Directions for this task:
Take the lines below beginning at the line that has "let lowered := to_lower content_type in" and stopping after the line that has "Definition merge_texts (current", and print them exactly as they are, with no other lines.

(Beginning of Supplied material)

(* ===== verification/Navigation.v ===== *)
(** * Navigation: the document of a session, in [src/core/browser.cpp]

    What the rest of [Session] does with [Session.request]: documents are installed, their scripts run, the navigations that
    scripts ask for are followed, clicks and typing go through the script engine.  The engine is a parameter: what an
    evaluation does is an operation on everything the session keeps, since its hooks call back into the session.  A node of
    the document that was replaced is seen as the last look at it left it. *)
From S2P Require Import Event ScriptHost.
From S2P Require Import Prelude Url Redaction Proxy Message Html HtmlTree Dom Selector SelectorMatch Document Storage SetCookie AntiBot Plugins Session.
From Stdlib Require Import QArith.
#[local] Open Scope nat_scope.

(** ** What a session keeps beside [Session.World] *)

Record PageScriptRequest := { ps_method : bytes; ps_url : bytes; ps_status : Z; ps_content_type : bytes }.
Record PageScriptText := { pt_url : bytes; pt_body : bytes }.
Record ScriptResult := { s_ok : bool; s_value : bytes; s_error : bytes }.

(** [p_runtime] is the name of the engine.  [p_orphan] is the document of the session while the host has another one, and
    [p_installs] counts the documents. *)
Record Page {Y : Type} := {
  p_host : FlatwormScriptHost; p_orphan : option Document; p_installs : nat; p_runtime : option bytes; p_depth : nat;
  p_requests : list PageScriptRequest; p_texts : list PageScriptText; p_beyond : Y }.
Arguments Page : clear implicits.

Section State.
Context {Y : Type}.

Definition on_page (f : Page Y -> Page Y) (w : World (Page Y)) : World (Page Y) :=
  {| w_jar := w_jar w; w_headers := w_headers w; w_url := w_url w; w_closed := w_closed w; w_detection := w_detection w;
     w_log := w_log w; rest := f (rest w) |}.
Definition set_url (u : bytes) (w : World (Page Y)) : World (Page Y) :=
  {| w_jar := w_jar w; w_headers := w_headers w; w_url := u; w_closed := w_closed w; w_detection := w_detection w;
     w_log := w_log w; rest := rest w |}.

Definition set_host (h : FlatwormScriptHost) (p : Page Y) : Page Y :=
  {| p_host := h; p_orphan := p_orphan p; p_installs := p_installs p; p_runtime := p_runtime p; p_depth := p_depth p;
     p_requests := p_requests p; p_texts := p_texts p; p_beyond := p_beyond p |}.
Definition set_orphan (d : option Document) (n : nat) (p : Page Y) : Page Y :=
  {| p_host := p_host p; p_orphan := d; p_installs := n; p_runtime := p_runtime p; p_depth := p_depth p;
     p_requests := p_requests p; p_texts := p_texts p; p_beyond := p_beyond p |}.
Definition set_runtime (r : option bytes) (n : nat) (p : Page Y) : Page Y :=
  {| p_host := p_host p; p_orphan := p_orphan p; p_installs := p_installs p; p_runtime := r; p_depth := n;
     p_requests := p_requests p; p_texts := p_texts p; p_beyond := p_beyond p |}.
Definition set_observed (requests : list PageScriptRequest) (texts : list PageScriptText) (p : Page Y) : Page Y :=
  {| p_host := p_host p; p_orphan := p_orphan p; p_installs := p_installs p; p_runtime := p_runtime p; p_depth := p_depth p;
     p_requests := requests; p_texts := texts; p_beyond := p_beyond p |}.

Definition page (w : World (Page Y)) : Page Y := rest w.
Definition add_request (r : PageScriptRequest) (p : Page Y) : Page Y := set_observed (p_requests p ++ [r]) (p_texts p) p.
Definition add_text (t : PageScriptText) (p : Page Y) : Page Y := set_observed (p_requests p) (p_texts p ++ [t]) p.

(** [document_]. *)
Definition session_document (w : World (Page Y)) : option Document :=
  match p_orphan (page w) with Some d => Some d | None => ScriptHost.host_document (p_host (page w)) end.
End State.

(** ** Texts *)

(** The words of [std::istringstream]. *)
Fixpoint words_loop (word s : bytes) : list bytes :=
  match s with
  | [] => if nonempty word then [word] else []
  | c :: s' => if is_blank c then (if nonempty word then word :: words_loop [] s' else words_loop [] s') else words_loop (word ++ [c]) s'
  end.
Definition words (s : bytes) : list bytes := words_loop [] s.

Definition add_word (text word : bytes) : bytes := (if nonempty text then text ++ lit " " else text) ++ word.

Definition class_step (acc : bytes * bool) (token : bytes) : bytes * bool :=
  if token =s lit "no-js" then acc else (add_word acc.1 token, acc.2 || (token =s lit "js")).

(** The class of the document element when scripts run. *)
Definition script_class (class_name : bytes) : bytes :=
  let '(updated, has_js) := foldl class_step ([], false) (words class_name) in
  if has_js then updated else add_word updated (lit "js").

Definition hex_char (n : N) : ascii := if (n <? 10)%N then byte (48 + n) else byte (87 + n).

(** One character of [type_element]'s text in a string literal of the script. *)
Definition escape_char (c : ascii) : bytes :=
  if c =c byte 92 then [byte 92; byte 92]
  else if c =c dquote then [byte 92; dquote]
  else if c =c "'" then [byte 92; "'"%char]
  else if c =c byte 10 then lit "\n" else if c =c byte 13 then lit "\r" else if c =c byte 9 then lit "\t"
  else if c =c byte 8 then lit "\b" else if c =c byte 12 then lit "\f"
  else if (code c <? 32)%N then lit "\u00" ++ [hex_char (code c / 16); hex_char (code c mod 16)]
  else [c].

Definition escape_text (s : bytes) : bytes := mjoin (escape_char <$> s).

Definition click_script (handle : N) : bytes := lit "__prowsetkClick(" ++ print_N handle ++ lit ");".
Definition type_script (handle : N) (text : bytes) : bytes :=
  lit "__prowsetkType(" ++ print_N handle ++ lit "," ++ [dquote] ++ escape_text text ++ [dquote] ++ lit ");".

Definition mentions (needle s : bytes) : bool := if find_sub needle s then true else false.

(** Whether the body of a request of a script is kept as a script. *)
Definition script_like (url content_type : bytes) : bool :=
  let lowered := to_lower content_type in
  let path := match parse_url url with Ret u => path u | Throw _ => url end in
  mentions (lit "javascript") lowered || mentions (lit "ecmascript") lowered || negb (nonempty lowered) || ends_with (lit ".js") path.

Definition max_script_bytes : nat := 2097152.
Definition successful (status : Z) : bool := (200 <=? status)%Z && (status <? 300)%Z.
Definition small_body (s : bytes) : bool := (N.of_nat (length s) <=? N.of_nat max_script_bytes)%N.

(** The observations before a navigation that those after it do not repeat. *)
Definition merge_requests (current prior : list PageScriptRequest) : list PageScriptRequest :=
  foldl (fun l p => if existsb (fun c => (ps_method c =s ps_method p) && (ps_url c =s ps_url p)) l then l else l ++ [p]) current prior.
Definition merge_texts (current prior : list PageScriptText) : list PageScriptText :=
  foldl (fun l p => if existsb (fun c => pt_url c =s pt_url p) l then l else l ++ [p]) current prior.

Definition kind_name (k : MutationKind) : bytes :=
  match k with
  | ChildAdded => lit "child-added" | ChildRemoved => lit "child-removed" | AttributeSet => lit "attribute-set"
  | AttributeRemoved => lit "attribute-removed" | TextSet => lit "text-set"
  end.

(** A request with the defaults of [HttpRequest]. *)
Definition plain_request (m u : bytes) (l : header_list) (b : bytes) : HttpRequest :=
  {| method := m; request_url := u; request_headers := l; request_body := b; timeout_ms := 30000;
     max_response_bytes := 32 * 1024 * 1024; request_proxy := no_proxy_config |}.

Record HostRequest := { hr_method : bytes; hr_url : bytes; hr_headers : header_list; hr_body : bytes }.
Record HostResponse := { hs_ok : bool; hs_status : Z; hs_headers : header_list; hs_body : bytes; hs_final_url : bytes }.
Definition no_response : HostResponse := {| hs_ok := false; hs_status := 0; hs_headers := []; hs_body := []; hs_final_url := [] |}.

(End of Supplied material)

Solved problem:
  let lowered := to_lower content_type in
  let path := match parse_url url with Ret u => path u | Throw _ => url end in
  mentions (lit "javascript") lowered || mentions (lit "ecmascript") lowered || negb (nonempty lowered) || ends_with (lit ".js") path.

Definition max_script_bytes : nat := 2097152.
Definition successful (status : Z) : bool := (200 <=? status)%Z && (status <? 300)%Z.
Definition small_body (s : bytes) : bool := (N.of_nat (length s) <=? N.of_nat max_script_bytes)%N.

(** The observations before a navigation that those after it do not repeat. *)
Definition merge_requests (current prior : list PageScriptRequest) : list PageScriptRequest :=
  foldl (fun l p => if existsb (fun c => (ps_method c =s ps_method p) && (ps_url c =s ps_url p)) l then l else l ++ [p]) current prior.
Definition merge_texts (current prior : list PageScriptText) : list PageScriptText :=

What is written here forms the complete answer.